Copy every line of the data in which the word "EmptyString" occurs.

··· Recorded data

(** * Chat front-end for model-serving endpoints: response normalisation

    A shallow embedding of [model_serving_utils.py] and [chat_service.py]:
    the task-type resolver, the request builder and response parser of the
    responses-agent protocol, the two streaming transports, the chunk
    reducer, the three streaming orchestrators with their fallback, and the
    feedback submitter.

    Python values that travel as dictionaries are JSON values; objects of
    the mlflow classes are records; exceptions are values of [exn] and a
    function that may raise returns a [result]; the calls of the render
    sink and of the two query functions are recorded in a trace. *)

From Stdlib Require Import String Ascii List ZArith Bool Lia DecimalString.
Import ListNotations.
Open Scope string_scope.
Set Warnings "-register-all".

(** ** Python values and the dynamic operations the code uses *)

Module Py.

(** What [json.loads] produces.  A dictionary keeps its keys, which are
    distinct, in insertion order; numbers are the integers (no claim
    depends on floats). *)
Inductive json : Type :=
| JNull
| JBool (b : bool)
| JNum (n : Z)
| JStr (s : string)
| JArr (xs : list json)
| JObj (kvs : list (string * json)).

(** The exceptions that the modelled code can meet.  All of them are
    subclasses of [Exception], which is what the [except] clauses catch. *)
Inductive exn : Type :=
| KeyError (k : string)
| TypeError
| AttributeError
| IndexError
| ValidationError
| UnicodeDecodeError
| UnexpectedEndpointFormat
| TransportError (msg : string).

Definition result (A : Type) : Type := (exn + A)%type.

Definition ret {A : Type} (a : A) : result A := inr a.

Definition raise {A : Type} (e : exn) : result A := inl e.

Definition bind {A B : Type} (r : result A) (k : A -> result B) : result B :=
  match r with
  | inl e => inl e
  | inr a => k a
  end.

(** [str(e)].  The model does not keep the message of a [TypeError], an
    [AttributeError] or a validation error; a fixed text stands for it. *)
Definition str_of_exn (e : exn) : string :=
  match e with
  | KeyError k => "'" ++ k ++ "'"
  | TypeError => "TypeError"
  | AttributeError => "AttributeError"
  | IndexError => "list index out of range"
  | ValidationError => "validation error"
  | UnicodeDecodeError => "invalid utf-8"
  | UnexpectedEndpointFormat =>
      "This app can only run against ChatModel, ChatAgent, or ResponsesAgent endpoints"
  | TransportError msg => msg
  end.

Definition nonempty (s : string) : bool :=
  match s with
  | EmptyString => false
  | String _ _ => true
  end.

(** Truth value of an optional string ([None] and [""] are false). *)
Definition truthy_str (o : option string) : bool :=
  match o with
  | Some s => nonempty s
  | None => false
  end.

(** Truth value of a JSON value. *)
Definition truthy (v : json) : bool :=
  match v with
  | JNull => false
  | JBool b => b
  | JNum n => negb (Z.eqb n 0)
  | JStr s => nonempty s
  | JArr xs => match xs with [] => false | _ :: _ => true end
  | JObj kvs => match kvs with [] => false | _ :: _ => true end
  end.

(** [v == "s"] for a string literal. *)
Definition is_str (v : json) (s : string) : bool :=
  match v with
  | JStr t => String.eqb t s
  | _ => false
  end.

Fixpoint lookup {V : Type} (k : string) (kvs : list (string * V)) : option V :=
  match kvs with
  | [] => None
  | (k', v) :: rest => if String.eqb k k' then Some v else lookup k rest
  end.

Fixpoint is_substring (needle hay : string) : bool :=
  if String.prefix needle hay then true
  else match hay with
       | EmptyString => false
       | String _ rest => is_substring needle rest
       end.

(** ["k" in v] *)
Definition contains (k : string) (v : json) : result bool :=
  match v with
  | JObj kvs => ret (match lookup k kvs with Some _ => true | None => false end)
  | JArr xs => ret (existsb (fun x => is_str x k) xs)
  | JStr s => ret (is_substring k s)
  | JNull | JBool _ | JNum _ => raise TypeError
  end.

(** [v["k"]] *)
Definition getitem (v : json) (k : string) : result json :=
  match v with
  | JObj kvs => match lookup k kvs with
                | Some x => ret x
                | None => raise (KeyError k)
                end
  | _ => raise TypeError
  end.

(** [v[0]] *)
Definition getitem0 (v : json) : result json :=
  match v with
  | JArr xs => match xs with
               | x :: _ => ret x
               | [] => raise IndexError
               end
  | JStr s => match s with
              | String c _ => ret (JStr (String c EmptyString))
              | EmptyString => raise IndexError
              end
  | JObj _ => raise (KeyError "0")
  | JNull | JBool _ | JNum _ => raise TypeError
  end.

(** [v.get("k", default)] *)
Definition get (v : json) (k : string) (default : json) : result json :=
  match v with
  | JObj kvs => ret (match lookup k kvs with
                     | Some x => x
                     | None => default
                     end)
  | _ => raise AttributeError
  end.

······

*Answer to this problem*:
  | EmptyString => false
       | EmptyString => false
              | String c _ => ret (JStr (String c EmptyString))
              | EmptyString => raise IndexError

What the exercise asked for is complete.